Égée, capitale des mathématiques et de la musique
Publié dans le journal grec TA NEA 1/9/2021
Cédric Villani, Médaille Fields 2010, Député de l'Essonne,
Président de l'Office parlementaire d'évaluation
des choix scientifiques et technologiques
Dionysios Dervis-Bournias, chef d'orchestre franco-grec
L'arrivée cette semaine du Professeur Bertrand Maury à Samos
inaugure la collaboration de l'Université Paris-Saclay avec
l'Université de l'Égée. Une collaboration franco-grecque
dans le domaine des mathématiques sur les iles de la mer Égée
n'est pas un choix anodin. Les urbains du 21 ème siècle
considèrent l'Égée comme un archipel dédié au farniente.

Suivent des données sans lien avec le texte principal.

(* ===== verification/Store.v ===== *)
(** * The document store: the [pools] and [people] collections

    pool.js reaches MongoDB through [getDB().collection('pools')] and
    [getDB().collection('people')], with six calls:
    [pools.find({}).sort({createdAt: -1})] (line 16),
    [pools.insertOne(pool)] (45), [people.insertOne(person)] (76),
    [pools.updateOne({_id}, {$inc: {adminShare: extraAmount}})] (100-103),
    [pools.findOne({_id})] (121) and [people.find({poolId})] (127).

    The handlers in [Api] are written against the class [PoolStore], which
    names these calls, and proved from the laws [PoolStoreLaws].  The
    instance [ListStore] keeps each collection as a list of documents in
    natural (insertion) order and discharges the laws.  The documents are
    the ones the handlers build (pool.js lines 38-43 and 69-74). *)

From Stdlib Require Import QArith Lqa ZArith NArith String List Permutation Sorted.
From Stdlib Require Mergesort.
From stdpp Require Import base decidable numbers.
From S2P Require Import Prelude JsValue ObjectId.

Import ListNotations.
Open Scope Q_scope.

(** ** Documents *)

(** [{ name, totalAmount, adminShare: adminShare || 0, createdAt: new Date() }]
    with its [_id]. *)
Record PoolDoc := mkPool {
  pool_name : jsval;
  pool_totalAmount : Q;
  pool_adminShare : Q;
  pool_createdAt : Z
}.

(** [{ poolId: new ObjectId(poolId), personName, amount, createdAt: new Date() }]. *)
Record PersonDoc := mkPerson {
  person_poolId : oid;
  person_personName : jsval;
  person_amount : Q;
  person_createdAt : Z
}.

(** The effect of [{$inc: {adminShare: x}}] on a pool document. *)
Definition inc_adminShare (x : Q) (d : PoolDoc) : PoolDoc :=
  mkPool (pool_name d) (pool_totalAmount d) (pool_adminShare d + x) (pool_createdAt d).

(** ** The interface the handlers use *)

Class PoolStore (S : Type) := {
  (** [pools.find({})], in natural order *)
  pools_find_all : S -> list (oid * PoolDoc);
  (** [pools.insertOne(d)] with the driver-drawn [_id]; [None] is the
      duplicate-key error *)
  pools_insertOne : oid -> PoolDoc -> S -> option S;
  (** [pools.findOne({_id})] *)
  pools_findOne : oid -> S -> option PoolDoc;
  (** [pools.updateOne({_id}, {$inc: {adminShare: x}})] *)
  pools_incAdminShare : oid -> Q -> S -> S;
  (** [people.insertOne(p)] with the driver-drawn [_id] *)
  people_insertOne : oid -> PersonDoc -> S -> option S;
  (** [people.find({poolId})], in natural order *)
  people_findByPool : oid -> S -> list (oid * PersonDoc)
}.

(** What the store promises the handlers. *)
Class PoolStoreLaws (S : Type) `{PoolStore S} := {
  pools_insertOne_dup : forall id d s,
    pools_insertOne id d s = None <-> pools_findOne id s <> None;
  pools_insertOne_findOne : forall id d s s', pools_insertOne id d s = Some s' ->
    forall id', pools_findOne id' s' = if decide (id' = id) then Some d else pools_findOne id' s;
  pools_insertOne_find_all : forall id d s s', pools_insertOne id d s = Some s' ->
    pools_find_all s' = pools_find_all s ++ [(id, d)];
  pools_insertOne_people : forall id d s s', pools_insertOne id d s = Some s' ->
    forall pid, people_findByPool pid s' = people_findByPool pid s;
  pools_inc_findOne : forall id x s id',
    pools_findOne id' (pools_incAdminShare id x s)
    = if decide (id' = id) then option_map (inc_adminShare x) (pools_findOne id s)
      else pools_findOne id' s;
  pools_inc_absent : forall id x s,
    pools_findOne id s = None -> pools_incAdminShare id x s = s;
  pools_inc_people : forall id x s pid,
    people_findByPool pid (pools_incAdminShare id x s) = people_findByPool pid s;
  pools_findOne_all : forall id d s,
    pools_findOne id s = Some d -> In (id, d) (pools_find_all s);
  pools_all_findOne : forall id d s,
    In (id, d) (pools_find_all s) -> pools_findOne id s <> None;
  people_insertOne_find : forall id p s s', people_insertOne id p s = Some s' ->
    forall pid, people_findByPool pid s'
      = people_findByPool pid s ++ (if decide (person_poolId p = pid) then [(id, p)] else []);
  people_insertOne_pools : forall id p s s', people_insertOne id p s = Some s' ->
    (forall id', pools_findOne id' s' = pools_findOne id' s) /\ pools_find_all s' = pools_find_all s;
  people_findByPool_poolId : forall pid s id p,
    In (id, p) (people_findByPool pid s) -> person_poolId p = pid
}.

(** ** [sort({createdAt: -1})]

    A stable merge sort on [createdAt], newest first; MongoDB leaves the
    order of equal keys unspecified, so any order of ties is the code's. *)
Module CreatedAtDesc <: Orders.TotalLeBool.
Definition t : Type := (oid * PoolDoc)%type.
Definition leb (a b : t) : bool := Z.leb (pool_createdAt (snd b)) (pool_createdAt (snd a)).
Lemma leb_total : forall a b, leb a b = true \/ leb b a = true.
Proof. intros a b. unfold leb. rewrite !Z.leb_le. lia. Qed.
End CreatedAtDesc.

Module PoolSort := Mergesort.Sort CreatedAtDesc.

Definition sort_createdAt_desc (ps : list (oid * PoolDoc)) : list (oid * PoolDoc) :=
  PoolSort.sort ps.

(** ** The list store *)

Record DB := mkDB {
  db_pools : list (oid * PoolDoc);
  db_people : list (oid * PersonDoc)
}.

Fixpoint find_id {A} (id : oid) (l : list (oid * A)) : option A :=
  match l with
  | [] => None
  | (id', d) :: l' => if decide (id = id') then Some d else find_id id l'
  end.

(** [insertOne]: appended in natural order, refused on a duplicate [_id]. *)
Definition insert_one {A} (id : oid) (d : A) (l : list (oid * A)) : option (list (oid * A)) :=
  match find_id id l with
  | Some _ => None
  | None => Some (l ++ [(id, d)])
  end.

(** [updateOne]: the first document with that [_id] is changed. *)
Fixpoint update_first {A} (id : oid) (f : A -> A) (l : list (oid * A)) : list (oid * A) :=
  match l with
  | [] => []
  | (id', d) :: l' => if decide (id = id') then (id', f d) :: l' else (id', d) :: update_first id f l'
  end.

Definition people_of_pool (pid : oid) (l : list (oid * PersonDoc)) : list (oid * PersonDoc) :=
  List.filter (fun e => bool_decide (person_poolId (snd e) = pid)) l.

#[export] Instance ListStore : PoolStore DB := {
  pools_find_all := db_pools;
  pools_insertOne id d s :=
    option_map (fun ps => mkDB ps (db_people s)) (insert_one id d (db_pools s));
  pools_findOne id s := find_id id (db_pools s);
  pools_incAdminShare id x s :=
    mkDB (update_first id (inc_adminShare x) (db_pools s)) (db_people s);
  people_insertOne id p s :=
    option_map (fun qs => mkDB (db_pools s) qs) (insert_one id p (db_people s));
  people_findByPool pid s := people_of_pool pid (db_people s)
}.

(** ** The list store satisfies the laws *)

Section AssocLemmas.
Context {A : Type}.
Implicit Types (l : list (oid * A)) (id : oid).

Lemma find_id_app id id' d l :
  find_id id (l ++ [(id', d)])
  = match find_id id l with
    | Some x => Some x
    | None => if decide (id = id') then Some d else None
    end.
Proof.
  induction l as [|[k v] l IH]; simpl; [reflexivity|].
  destruct (decide (id = k)); [reflexivity | exact IH].
Qed.

Lemma find_id_update id id' (f : A -> A) l :
  find_id id' (update_first id f l)
  = if decide (id' = id) then option_map f (find_id id l) else find_id id' l.
Proof.
  induction l as [|[k v] l IH]; simpl; [case_decide; reflexivity|].
  revert IH. repeat (case_decide; subst; simpl); congruence.
Qed.

Lemma update_first_absent id (f : A -> A) l :
  find_id id l = None -> update_first id f l = l.
Proof.
  induction l as [|[k v] l IH]; simpl; [reflexivity|].
  destruct (decide (id = k)); [discriminate|]. intros H. rewrite IH by exact H.
  reflexivity.
Qed.

Lemma find_id_In id d l : find_id id l = Some d -> In (id, d) l.
Proof.
  induction l as [|[k v] l IH]; simpl; [discriminate|].
  destruct (decide (id = k)) as [->|]; [intros [= ->]; left; reflexivity|].
  intros H. right. apply IH, H.
Qed.

Lemma In_find_id id d l : In (id, d) l -> find_id id l <> None.
Proof.
  induction l as [|[k v] l IH]; simpl; [contradiction|].
  destruct (decide (id = k)); [discriminate|].
  intros [[= -> ->]|H]; [congruence | apply IH, H].
Qed.
End AssocLemmas.

Lemma people_of_pool_app pid l l' :
  people_of_pool pid (l ++ l') = people_of_pool pid l ++ people_of_pool pid l'.
Proof. unfold people_of_pool. apply List.filter_app. Qed.

#[export] Instance ListStore_laws : PoolStoreLaws DB.
Proof.
  constructor; simpl.
  - intros id d s. unfold insert_one.
    destruct (find_id id (db_pools s)); simpl; split; congruence.
  - intros id d s s'. unfold insert_one.
    destruct (find_id id (db_pools s)) eqn:E; simpl; [discriminate|].
    intros [= <-] id'. simpl. rewrite find_id_app.
    destruct (find_id id' (db_pools s)) eqn:E'; destruct (decide (id' = id)); congruence.
  - intros id d s s'. unfold insert_one.
    destruct (find_id id (db_pools s)); simpl; [discriminate|]. intros [= <-]. reflexivity.
  - intros id d s s'. unfold insert_one.
    destruct (find_id id (db_pools s)); simpl; [discriminate|]. intros [= <-]. reflexivity.
  - intros id x s id'. apply find_id_update.
  - intros id x s H. destruct s as [ps qs]. simpl in *.
    rewrite update_first_absent by exact H. reflexivity.
  - reflexivity.
  - intros id d s. apply find_id_In.
  - intros id d s. apply In_find_id.
  - intros id p s s'. unfold insert_one.
    destruct (find_id id (db_people s)); simpl; [discriminate|]. intros [= <-] pid. simpl.
    rewrite people_of_pool_app. unfold people_of_pool at 2. simpl.
    destruct (decide (person_poolId p = pid)) as [E|E].
    + rewrite bool_decide_eq_true_2 by exact E. reflexivity.
    + rewrite bool_decide_eq_false_2 by exact E. reflexivity.
  - intros id p s s'. unfold insert_one.
    destruct (find_id id (db_people s)); simpl; [discriminate|].
    intros [= <-]. split; reflexivity.
  - intros pid s id p H. unfold people_of_pool in H.
    apply filter_In in H. destruct H as [_ H]. apply bool_decide_eq_true_1 in H. exact H.
Qed.

(** ** Listing: sorted and complete *)

(** Consecutive pools of the listing are newest first. *)
Lemma sort_createdAt_desc_sorted ps :
  Sorted (fun a b => (pool_createdAt (snd b) <= pool_createdAt (snd a))%Z)
         (sort_createdAt_desc ps).
Proof.
  pose proof (PoolSort.Sorted_sort ps) as H. unfold sort_createdAt_desc.
  induction H as [|a l _ IH Hhd]; constructor; [exact IH|].
  destruct Hhd as [|b l' Hb]; constructor.
  unfold is_true, CreatedAtDesc.leb in Hb. apply Z.leb_le, Hb.
Qed.

Lemma sort_createdAt_desc_perm ps : Permutation ps (sort_createdAt_desc ps).
Proof. apply PoolSort.Permuted_sort. Qed.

Pourtant, pendant l'Antiquité, ces mêmes iles abritaient des
scientifiques et des mathématiciens en pleine activité. Si c'est
à Éphèse que la philosophie grecque a d'abord vu le jour pour se
déployer ensuite à Athènes avant de devenir tutrice de la pensée
occidentale, c'est sur les iles de la mer Égée que les grecs ont
développé les mathématiques.
Observons l'originelle géographie
de l'Égée, moins pittoresque qu'une plage de carte postale
mais dont l'empreinte fut autrement plus résistante dans le
temps: c'est bien à Rhodes que furent dessinées les premières
horloges astronomiques, ancêtres de nos ordinateurs, par Geminos de
Rhodes ; c'est à Chios que l'obliquité du zodiaque fut
découverte par Œnopide de Chios. C'est à Samos enfin que fut
formulé au début du 6ème siècle avant notre ère «Tout est nombre»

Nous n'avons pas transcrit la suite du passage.